Fig. 1. Different transcriptional phenotypes emerge in polyclonal Tfh cell populations following acute and chronic LCMV infection.

A Experimental setup. CD4+CXCR5+PD-1+ cells were isolated from spleens of C57BL/6 mice infected with acute LCMV (n = 2) or chronic LCMV infection (n = 6). Each time point included two biological replicates. Cells were then sorted and sequenced to obtain both transcriptomes and TCR repertoires. B Uniform manifold approximation projection (UMAP) separated by experimental group. C Dottile plot depicting scaled expression of genes of interest separated by transcriptional clusters. D Representative donut plots depicting distribution of clonal expansion in each infection time point.
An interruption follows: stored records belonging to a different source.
(** What one event does to the pending slot and the requests. *)
Lemma auth_step_cases s e :
  ((auth_step base s e).1 = s \/
   (auth_loading (auth_step base s e).1 = auth_loading s /\
    auth_pending_op (auth_step base s e).1 = auth_pending_op s)) /\ auth_requests (auth_step base s e).2 = [] \/
  (auth_loading s = false /\ auth_loading (auth_step base s e).1 = true /\
   is_Some (auth_pending_op (auth_step base s e).1) /\ length (auth_requests (auth_step base s e).2) = 1) \/
  (is_Some (auth_pending_op s) /\ auth_loading (auth_step base s e).1 = false /\
   auth_pending_op (auth_step base s e).1 = None /\ auth_requests (auth_step base s e).2 = []).
Proof.
  assert (Hclick : e = ClickLogin \/ e = ClickRegister \/ e = ClickGuest ->
    ((step s e).1 = s \/
     (auth_loading (step s e).1 = auth_loading s /\
      auth_pending_op (step s e).1 = auth_pending_op s)) /\ auth_requests (step s e).2 = [] \/
    (auth_loading s = false /\ auth_loading (step s e).1 = true /\
     is_Some (auth_pending_op (step s e).1) /\ length (auth_requests (step s e).2) = 1)).
  { intros He. destruct (auth_click_cases s e He) as [-> | [p [r [Hl ->]]]].
    - left. by split; [left|].
    - right. simpl. by repeat split; [|eexists]. }
  destruct e as [v|v|v| | | |stored|r]; try (left; split; [by right|done]);
    try (destruct Hclick as [H|H]; [by eauto|by left|by right; left]).
  - left. split; [by left|]. simpl. by destruct stored as [a|]; simpl; case_ifs.
  - destruct (auth_pending_op s) as [p|] eqn:Hp.
    + right; right. split; [by eexists|]. by apply (auth_settled_idle r s p).
    + left. simpl. rewrite Hp. split; [by left|done].
Qed.

Lemma auth_inv_step s e : auth_inv s -> auth_inv (auth_step base s e).1.
Proof.
  unfold auth_inv. intros H.
  destruct (auth_step_cases s e) as [[[-> | [-> ->]] _]|[[_ [-> [[p ->] _]]]|[_ [-> [-> _]]]]];
    done.
Qed.

Lemma auth_reachable_inv s : reachable (auth_step base) auth_init s -> auth_inv s.
Proof. apply reachable_ind_inv; [done|]. intros ??. apply auth_inv_step. Qed.
(** After the [await] of [handleRegister]/[handleLogin]: no
    [localStorage.setItem], only [onAuth(res.user_id, false)]. *)
Definition legacy_on_credentials_settled (r : option jsval) (s : legacy_auth_state)
    : legacy_auth_state * list legacy_auth_out :=
  match r ≫= fun res => get_field res "error" with
  | None => (l_fail_with s (JString connection_failed_text), [])
  | Some err =>
      if truthy err then (l_fail_with s err, [])
      else (l_settle_ok s,
            [LOnAuth (default JUndefined (r ≫= fun res => get_field res "user_id")) false])
  end.

Definition legacy_on_guest_settled (r : option jsval) (s : legacy_auth_state)
    : legacy_auth_state * list legacy_auth_out :=
  match r ≫= fun res => get_field res "user_id" with
  | None => (l_fail_with s (JString connection_failed_text), [])
  | Some uid => (l_settle_ok s, [LOnAuth uid true])
  end.

Definition legacy_auth_step (s : legacy_auth_state) (e : legacy_auth_event)
    : legacy_auth_state * list legacy_auth_out :=
  match e with
  | LEmailChange v => (mkLAuth v (l_password s) (l_loading s) (l_error s) (l_pending s), [])
  | LPasswordChange v => (mkLAuth (l_email s) v (l_loading s) (l_error s) (l_pending s), [])
  | LClickLogin => if legacy_submit_disabled s then (s, []) else legacy_handleLogin s
  | LClickRegister => if legacy_submit_disabled s then (s, []) else legacy_handleRegister s
  | LClickGuest => if l_loading s then (s, []) else legacy_handleGuest s
  | LAuthSettled r =>
      match l_pending s with
      | Some AwaitGuest => legacy_on_guest_settled r s
      | Some _ => legacy_on_credentials_settled r s
      | None => (s, [])
      end
  end.
End LegacyAuth.

(** ** Erasure of the current AuthScreen *)

(** A request whose JSON body is re-sent without its [name] member: what
    the legacy client sends in place of the current one. *)
Definition drop_name_req (r : request) : request :=
  match req_body r with
  | StringBody t =>
      match JSON_parse t with
      | Some (JObject fs) =>
          mkRequest (req_method r) (req_url r) (req_headers r)
            (json_body (JObject (filter (fun kv => kv.1 <> "name") fs)))
      | _ => r
      end
  | _ => r
  end.

Definition drop_name (c : api_call) : api_call :=
  match c with
  | AwaitFetch r k => AwaitFetch (drop_name_req r) k
  | _ => c
  end.

Definition erase_auth (s : auth_state) : legacy_auth_state :=
  mkLAuth (email s) (password s) (auth_loading s) (error s) (auth_pending_op s).

Definition erase_auth_out (o : auth_out) : option legacy_auth_out :=
  match o with
  | AuthFetch r => Some (LAuthFetch (drop_name r))
  | SetItem _ _ => None
  | OnAuth uid g => Some (LOnAuth uid g)
  end.

Definition lift_auth_event (e : legacy_auth_event) : auth_event :=
  match e with
  | LEmailChange v => EmailChange v
  | LPasswordChange v => PasswordChange v
  | LClickLogin => ClickLogin
  | LClickRegister => ClickRegister
  | LClickGuest => ClickGuest
  | LAuthSettled r => AuthSettled r
  end.

Local Close Scope string_scope.

Section Erasure.
Context (base : string).

(** A JSON request whose members are defined is re-sent with the
    members other than [name]. *)
Lemma drop_name_json m u h fs :
  normalize (JObject fs) = JObject fs ->
  drop_name_req (mkRequest m u h (json_body (JObject fs))) =
    mkRequest m u h (json_body (JObject (filter (fun kv => kv.1 <> "name"%string) fs))).
Proof.
  intros Hn. destruct (json_body_parses (JObject fs) eq_refl) as (t & Ht & Hp).
  unfold drop_name_req. rewrite Ht. simpl. by rewrite Hp, Hn.
Qed.

Lemma filter_normalize_noname fs :
  Forall (fun kv => kv.1 <> "name"%string) fs ->
  filter (fun kv => kv.1 <> "name"%string)
    (flat_map (fun kv => if is_undefined kv.2 then [] else [(kv.1, normalize kv.2)]) fs) =
  flat_map (fun kv => if is_undefined kv.2 then [] else [(kv.1, normalize kv.2)]) fs.
Proof.
  induction 1 as [|[k x] fs Hk _ IH]; [done|]. simpl.
  destruct (is_undefined x); simpl; [done|]. rewrite filter_cons_True; [|done]. by rewrite IH.
Qed.

(** A JSON request without a [name] member is re-sent as it is. *)
Lemma drop_name_noname m u h fs :
  Forall (fun kv => kv.1 <> "name"%string) fs ->
  drop_name_req (mkRequest m u h (json_body (JObject fs))) = mkRequest m u h (json_body (JObject fs)).
Proof.
  intros Hf. destruct (json_body_parses (JObject fs) eq_refl) as (t & Ht & Hp).
  unfold drop_name_req. rewrite Ht at 1. simpl. rewrite Hp. cbn [normalize].
  rewrite filter_normalize_noname by done.
  change (JObject (flat_map _ fs)) with (normalize (JObject fs)).
  unfold json_body. by rewrite stringify_normalize.
Qed.

Lemma drop_name_chat u q g : drop_name (chat base u q g) = chat base u q g.
Proof.
  cbn [chat promise_bind fetch drop_name]. f_equal.
  apply drop_name_noname. repeat constructor; cbn; congruence.
Qed.

Lemma drop_name_upload u f g : drop_name (upload base u f g) = upload base u f g.
Proof. reflexivity. Qed.

Lemma legacy_register_drop_name n e p :
  legacy_register base e p = drop_name (register base n e p).
Proof. cbn [register legacy_register promise_bind fetch drop_name]. by rewrite drop_name_json. Qed.

Lemma drop_name_login e p : drop_name (login base e p) = legacy_login base e p.
Proof.
  cbn [login legacy_login promise_bind fetch drop_name]. f_equal.
  apply drop_name_noname. repeat constructor; cbn; congruence.
Qed.

Lemma drop_name_guestLogin : drop_name (guestLogin base) = legacy_guestLogin base.
Proof. reflexivity. Qed.

(** One step of the legacy screen is the erased step of the current one
    on the same event. *)
Lemma legacy_auth_step_erase s e :
  legacy_auth_step base (erase_auth s) e =
    (erase_auth (auth_step base s (lift_auth_event e)).1,
     omap erase_auth_out (auth_step base s (lift_auth_event e)).2).
Proof.
  destruct e as [v|v| | | |r]; simpl; try done.
  - unfold legacy_submit_disabled, submit_disabled. simpl. case_ifs; [done|].
    unfold legacy_handleLogin, handleLogin. cbn -[login legacy_login]. by rewrite drop_name_login.
  - unfold legacy_submit_disabled, submit_disabled. simpl. case_ifs; [done|].
    unfold legacy_handleRegister, handleRegister. cbn -[register legacy_register]. by rewrite <-legacy_register_drop_name.
  - by case_ifs.
  - destruct (auth_pending_op s) as [[]|]; simpl; try done;
      unfold legacy_on_credentials_settled, on_credentials_settled,
        legacy_on_guest_settled, on_guest_settled; by repeat case_match.
Qed.
End Erasure.

(** ** The legacy root ([Index] of [src/pages/Index.tsx]) *)

Inductive legacy_screen :=
| LAuthView (a : legacy_auth_state)
| LChatView (c : chat_state).
(** The file input is hidden: its [change] events come from the
    dialog only, which the paperclip button opens unless [loading]
    disables it; choosing the file the input already holds fires no
    [change].  The [accept] list of the input only preselects the
    dialog's filter, so any file can be chosen. *)
Definition doc_step (p : page) (e : doc_event) : page * list chat_out :=
  match e with
  | UI (FileChange _) => (p, [])
  | UI e' => chat_commit p e' (fileInput p)
  | ChooseFile f =>
      if loading (chat p) then (p, [])
      else if decide (fileInput p = [f]) then (p, [])
      else chat_commit p (FileChange (Some [f])) [f]
  | UserScroll v =>
      (mkPage (chat p) (fileInput p) (option_map (fun el => set_scrollTop el v) (scrollArea p)), [])
  end.
End Document.

(** ** The attachment slot and the file input *)

Section FileInput.
Variables (base : string) (userId : jsval) (isGuest : bool) (layout : chat_state -> Z).
Abbreviation step := (doc_step base userId isGuest layout).

Lemma send_text_or_ack_file now s ci cf :
  file (send_text_or_ack base userId isGuest now s ci cf).1 = file s.
Proof. unfold send_text_or_ack. by repeat case_match. Qed.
Each section corresponds to a unique clone (defined by CDR3α-CDR3β nucleotide (nt) sequence) and the size corresponds to the fraction of cells relative to the total repertoire. Lowly-expanded clones (supported by only one unique cell) are colored in red. E UMAP displaying clonal expansion of Tfh cells after acute and chronic infection. Clones are defined by CDR3α-CDR3β nt sequence. Lowly-expanded clones are represented by only one unique cell, while highly-expanded clones are supported by more than one cell. F Heatmap depicting percentage of clones (defined by CDR3α-CDR3β nt sequence) using a particular TRAV gene (columns) in each cluster (rows).